Nel giardino, banchetti di libri e gigantografie di scrittori: Bellow, Quasimodo, perfino Tabucchi. Un gruppetto di personaggi cosmopoliti è inquadrato per la prima scena della serata: con l’enfasi della loro fatuità pronunciano frasi di circostanza e osservazioni di costume. Brass è corrosivo. Colto, disprezza gli intellettuali e gli eruditi e si prende sul serio solo quando passa dalla macchina da presa alla scena, per palpare glutei: intende così il digitale. In tali frangenti, soprattutto alle feste, per uscire dall’imbarazzo le donne ridono nervosamente. Ma qui nessuna ride mentre Brass approfondisce quanto può la conoscenza.

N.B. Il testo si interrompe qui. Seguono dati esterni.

(** X8.  The vertical steps clamp at one boundary only: [down] with a
    target line above line 1 (a negative count) and [up] with a target line
    below the last line are not clamped but throw on the line number they
    computed. *)
Theorem vertical_step_throws_past_the_opposite_boundary :
  forall config model l c lo count allow,
    validLine model l = true ->
    (l + count < 1 ->
     MoveOperations.down config model l c lo count allow
     = Throw (IllegalLineNumber (l + count)))
    /\ (Model.getLineCount model < l - count ->
        MoveOperations.up config model l c lo count allow
        = Throw (IllegalLineNumber (l - count))).
Proof.
  intros config model l c lo count allow Hl.
  pose proof (proj1 (validLine_bounds _ _) Hl) as Hlb.
  split; intros Hout.
  - unfold MoveOperations.down.
    rewrite (getLineContent_valid _ _ Hl). cbn [bind].
    replace (l + count >? Model.getLineCount model) with false
      by (symmetry; rewrite Z.gtb_ltb; apply Z.ltb_ge; lia).
    rewrite columnFromVisibleColumn2_invalid; [reflexivity|].
    apply validLine_false_below. lia.
  - unfold MoveOperations.up.
    rewrite (getLineContent_valid _ _ Hl). cbn [bind].
    replace (l - count <? 1) with false by (symmetry; apply Z.ltb_ge; lia).
    rewrite columnFromVisibleColumn2_invalid; [reflexivity|].
    apply validLine_false_above. lia.
Qed.

Lemma vertical_step_throws_past_the_opposite_boundary_witness :
  validLine bufferTabs 2 = true
  /\ 2 + -5 < 1
  /\ MoveOperations.down tab4 bufferTabs 2 1 0 (-5) true
     = Throw (IllegalLineNumber (-3))
  /\ Model.getLineCount bufferTabs < 2 - -5
  /\ MoveOperations.up tab4 bufferTabs 2 1 0 (-5) true
     = Throw (IllegalLineNumber 7).
Proof.
  assert (H1 : 2 + -5 < 1) by lia.
  assert (H2 : Model.getLineCount bufferTabs < 2 - -5)
    by (vm_compute; reflexivity).
  split; [reflexivity|]. split; [exact H1|]. split.
  { exact (proj1 (vertical_step_throws_past_the_opposite_boundary tab4
                    bufferTabs 2 1 0 (-5) true eq_refl) H1). }
  split; [exact H2|].
  exact (proj2 (vertical_step_throws_past_the_opposite_boundary tab4
                  bufferTabs 2 1 0 (-5) true eq_refl) H2).
Defined.

(* ===================================================================== *)
(** ** Translating the two ends of a selection by one line *)

Lemma selection_fields cursor :
  Selection.selectionStartLineNumber (SingleCursorState.selection cursor)
  = Position.lineNumber (SingleCursorState.selectionStart cursor)
  /\ Selection.selectionStartColumn (SingleCursorState.selection cursor)
     = Position.column (SingleCursorState.selectionStart cursor)
  /\ Selection.positionLineNumber (SingleCursorState.selection cursor)
     = Position.lineNumber (SingleCursorState.position cursor)
  /\ Selection.positionColumn (SingleCursorState.selection cursor)
     = Position.column (SingleCursorState.position cursor).
Proof. repeat split. Qed.

Lemma down_on_last_line_keeps_column config model c lo :
  validLine model (Model.getLineCount model) = true ->
  c <= maxColumnOf model (Model.getLineCount model) ->
  MoveOperations.down config model (Model.getLineCount model) c lo 1 false
  = Ok (CursorPosition.mk (Model.getLineCount model) c lo).
Proof.
  intros Hl Hc.
  rewrite (down_clamped _ _ _ _ _ _ false Hl) by lia. cbn zeta.
  rewrite Z.min_r by lia. f_equal. f_equal. lia.
Qed.

Lemma up_on_first_line_keeps_column config model c lo :
  validLine model 1 = true ->
  c <= maxColumnOf model 1 ->
  MoveOperations.up config model 1 c lo 1 false
  = Ok (CursorPosition.mk 1 c lo).
Proof.
  intros Hl Hc.
  rewrite (up_clamped _ _ _ _ _ _ false Hl) by lia. cbn zeta.
  rewrite Z.min_r by lia. f_equal. f_equal. lia.
Qed.

(** X9.  [translateDown] of a cursor whose anchor and floating end are
    both on the last line, at columns not beyond its max column, changes
    neither position nor leftover (it only returns a cursor that is not
    sticky); [translateUp] does the same on line 1. *)
Theorem translate_at_buffer_boundary_keeps_both_ends :
  forall config model cursor,
    let a := SingleCursorState.selectionStart cursor in
    let p := SingleCursorState.position cursor in
    let unchanged :=
      SingleCursorState.mk a
        (SingleCursorState.selectionStartLeftoverVisibleColumns cursor)
        p (SingleCursorState.leftoverVisibleColumns cursor) false in
    1 <= Model.getLineCount model ->
    (Position.lineNumber a = Model.getLineCount model ->
     Position.lineNumber p = Model.getLineCount model ->
     Position.column a <= maxColumnOf model (Model.getLineCount model) ->
     Position.column p <= maxColumnOf model (Model.getLineCount model) ->
     MoveOperations.translateDown config model cursor = Ok unchanged)
    /\
    (Position.lineNumber a = 1 ->
     Position.lineNumber p = 1 ->
     Position.column a <= maxColumnOf model 1 ->
     Position.column p <= maxColumnOf model 1 ->
     MoveOperations.translateUp config model cursor = Ok unchanged).
Proof.
  intros config model cursor a p unchanged Hlines.
  destruct (selection_fields cursor) as (E1 & E2 & E3 & E4).
  split; intros Ha Hp Hca Hcp.
  - assert (Hl : validLine model (Model.getLineCount model) = true)
      by (apply validLine_bounds; lia).
    unfold MoveOperations.translateDown. rewrite E1, E2, E3, E4.
    fold a p. rewrite Ha, Hp.
    rewrite !down_on_last_line_keeps_column by assumption. cbn [bind].
    cbn [CursorPosition.lineNumber CursorPosition.column
         CursorPosition.leftoverVisibleColumns].
    rewrite <- Ha at 1. rewrite <- Hp at 1. now rewrite !Position_eta.
  - assert (Hl : validLine model 1 = true) by (apply validLine_bounds; lia).
    unfold MoveOperations.translateUp. rewrite E1, E2, E3, E4.
    fold a p. rewrite Ha, Hp.
    rewrite !up_on_first_line_keeps_column by assumption. cbn [bind].
    cbn [CursorPosition.lineNumber CursorPosition.column
         CursorPosition.leftoverVisibleColumns].
    rewrite <- Ha at 1. rewrite <- Hp at 1. now rewrite !Position_eta.
Qed.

Filmando con una sola macchina da presa, Brass deve inquadrare ora questo, ora quella. Ogni volta la scena va ripetuta. Una delle battute è - appena modificata - la risposta che Brass m’aveva dato al ristorante, alla mia prevedibile domanda: il film sarà hard? Non lo sarò io, ma come me lo ha spiegato lo saprete solo all’uscita del film, perché certo lessico diventa scurrile per iscritto.
Intanto, pronunciate le fatali battute, la lingua di un’attrice guizza come quella di un’iguana. Si chiama enfatizzare il ruolo. Breve pausa, le lingue rientrano. Dalla scena del brindisi si passa a quella del ballo. Intanto un attore bruno stringe un’attrice bionda: euforico, tenta anche lui di fare l’iguana, ma lei non collabora, almeno finché non vien dato il ciak.
Per darmi un atteggiamento scambio due parole con la Jimskaya, uzbeka di passaporto, bionda di chioma, nuda sotto l’abito di taglio indefinibile, scollato dove non è scosciato. Lei ha l’aria di chiedersi che cosa ci faccio qui. Con uno sguardo percorro lei, con un altro la Lucic, coperta da un bustier, uno string e da un velo sul medesimo, mentre - è la parte - danza con un partner che non incontra alcuna difficoltà nello stringerla. E io ripenso a Jean Rochefort, che mi diceva di certe scene di amplessi: «E mi pagano pure!».
Le riprese proseguiranno fino all’alba. Mi congedo da Brass, che precede una domanda con una risposta: «Si dice che faccio sempre lo stesso film. Ma questo valeva anche per Ford e Hitchcock». Allora gli chiedo, come Costanzo, se abbia un rimpianto. «Aver preferito girare L’urlo anziché Arancia meccanica». Ma Brass non è tipo da guardarsi indietro. Ora è contento che la Biennale d’Arte di Venezia onori Io, Caligola, a suo tempo oggetto di infinite vertenze legali con il produttore Bob Guccione (quello di Penthouse) per il montaggio definitivo.
Mi saluta chiamandomi «intellettuale», pensando che la beffa mi suoni lusinghiera.

Infine lui, che ha tanto talento da sprecarlo, cita Truffaut e mi dona la fine dell’articolo: «Il cinema dovrà scusarsi di come ha trattato il sesso».